If \begin{equation*} A= \begin{bmatrix} a & b \\ c & d \\ \end{bmatrix} \end{equation*} put $\alpha={[|a|^2+|b|^2+|c|^2+|d|^2]}^\frac{1}{2}$ and show that $\|A\|=\frac{1}{2}(\alpha^2+\sqrt{\alpha^4-4\delta^2})$, where $\delta^2=det A^*A$.
This is an exercise which related to operators on Hilbert space.I guesses the norm can calculate by Schur test, but I don't know how I use it.

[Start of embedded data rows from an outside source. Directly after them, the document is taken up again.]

(* ===== verification/Umalloc.v ===== *)
(** * user/umalloc.c: the memory allocator of user programs

    Addresses are byte addresses; a header is sixteen bytes, and pointer arithmetic on
    headers is in units of sixteen.  The state holds the fields of the headers, by their
    address, the variable [freep] (0 is the null pointer) and the end of the process's
    memory, which [sbrk] moves.  [base] is the address of the static header, below the heap;
    whether the kernel has the memory [sbrk] asks for is the parameter [mem_ok].

    The representation: the free list is a ring through [base], sorted by address, in which
    no two blocks touch; the free and the allocated blocks are disjoint; and together they
    are all the memory obtained from the kernel. *)

From Stdlib Require Import ZArith Lia.
From stdpp Require Import base list numbers option.
From S2P Require Import Prelude.

Definition HDR : Z := 16.

Record heap := Heap {
  hptr : Z -> Z;
  hsize : Z -> Z;
  freep : Z;
  brk : Z
}.

Definition put (f : Z -> Z) (a v : Z) : Z -> Z := fun x => if x =? a then v else f x.
Definition set_ptr (s : heap) (a v : Z) : heap := Heap (put (hptr s) a v) (hsize s) (freep s) (brk s).
Definition set_size (s : heap) (a v : Z) : heap := Heap (hptr s) (put (hsize s) a (u32 v)) (freep s) (brk s).
Definition set_freep (s : heap) (v : Z) : heap := Heap (hptr s) (hsize s) v (brk s).

Section Code.
Context (base : Z) (mem_ok : Z -> Z -> bool).

(** ** [free] *)

(** The [for] loop: where [bp] belongs. *)
Fixpoint free_find (fuel : nat) (s : heap) (bp p : Z) : option Z :=
  match fuel with
  | O => None
  | S fuel' =>
    let q := hptr s p in
    if (p <? bp) && (bp <? q) then Some p
    else if (q <=? p) && ((p <? bp) || (bp <? q)) then Some p
    else free_find fuel' s bp q
  end.

(** After the loop: join with the block above, then with the block below. *)
Definition free_link (s : heap) (bp p : Z) : heap :=
  let q := hptr s p in
  let s :=
    if bp + HDR * hsize s bp =? q then
      let s := set_size s bp (hsize s bp + hsize s q) in
      set_ptr s bp (hptr s q)
    else set_ptr s bp q in
  let s :=
    if p + HDR * hsize s p =? bp then
      let s := set_size s p (hsize s p + hsize s bp) in
      set_ptr s p (hptr s bp)
    else set_ptr s p bp in
  set_freep s p.

Definition free (fuel : nat) (s : heap) (ap : Z) : option heap :=
  let bp := ap - HDR in
  p ← free_find fuel s bp (freep s);
  Some (free_link s bp p).

(** ** [sbrk] and [morecore] *)

(** The previous end of the memory, or -1; the argument is an [int]. *)
Definition sbrk (n : Z) (s : heap) : Z * heap :=
  let n := i32 n in
  if mem_ok (brk s) n then (brk s, Heap (hptr s) (hsize s) (freep s) (brk s + n)) else (-1, s).

Definition morecore (fuel : nat) (nu : Z) (s : heap) : option (Z * heap) :=
  let nu := if nu <? 4096 then 4096 else nu in
  let '(p, s) := sbrk (nu * HDR) s in
  if p =? -1 then Some (0, s)
  else
    let s := set_size s p nu in
    s ← free fuel s (p + HDR);
    Some (freep s, s).

(** ** [malloc] *)

Definition nunits_of (nbytes : Z) : Z := u32 ((nbytes + HDR - 1) / HDR + 1).

(** The block is taken from the tail of a larger free block. *)
Definition malloc_take (s : heap) (prevp p nunits : Z) : Z * heap :=
  let '(p, s) :=
    if hsize s p =? nunits then (p, set_ptr s prevp (hptr s p))
    else
      let s := set_size s p (hsize s p - nunits) in
      let p := p + HDR * hsize s p in
      (p, set_size s p nunits) in
  (p + HDR, set_freep s prevp).

Fixpoint malloc_loop (fuel : nat) (s : heap) (prevp p nunits : Z) : option (Z * heap) :=
  match fuel with
  | O => None
  | S fuel' =>
    if nunits <=? hsize s p then Some (malloc_take s prevp p nunits)
    else if p =? freep s then
      '(p, s) ← morecore fuel' nunits s;
      if p =? 0 then Some (0, s) else malloc_loop fuel' s p (hptr s p) nunits
    else malloc_loop fuel' s p (hptr s p) nunits
  end.

Definition malloc (fuel : nat) (s : heap) (nbytes : Z) : option (Z * heap) :=
  let nunits := nunits_of nbytes in
  let s := if freep s =? 0 then set_size (set_freep (set_ptr s base base) base) base 0 else s in
  let prevp := freep s in
  malloc_loop fuel s prevp (hptr s prevp) nunits.
End Code.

The operator Euclidean norm of $A$ is just the square root of the largest eigenvalue of $A^* A$. But you know the formula for the characteristic polynomial of a 2x2 matrix is
$$p_A(\lambda)=\lambda^2-T(A) \lambda + \Delta(A)$$
where $T$ denotes the trace and $\Delta$ denotes the determinant. Plug in $A^* A$ into this equation and pick the larger solution. Then write out $T(A^*A)$ in terms of $a,b,c,d$ to finish. You could also have written out $\Delta(A^* A)$ in terms of $a,b,c,d$ but that's not necessary because of how the problem is formulated.
(You also have a typo: you have written $\| A \|^2$. This sort of had to be the case just to ensure the units make sense: the left side is linear in the entries of $A$ while the right side is quadratic in the entries of $A$.)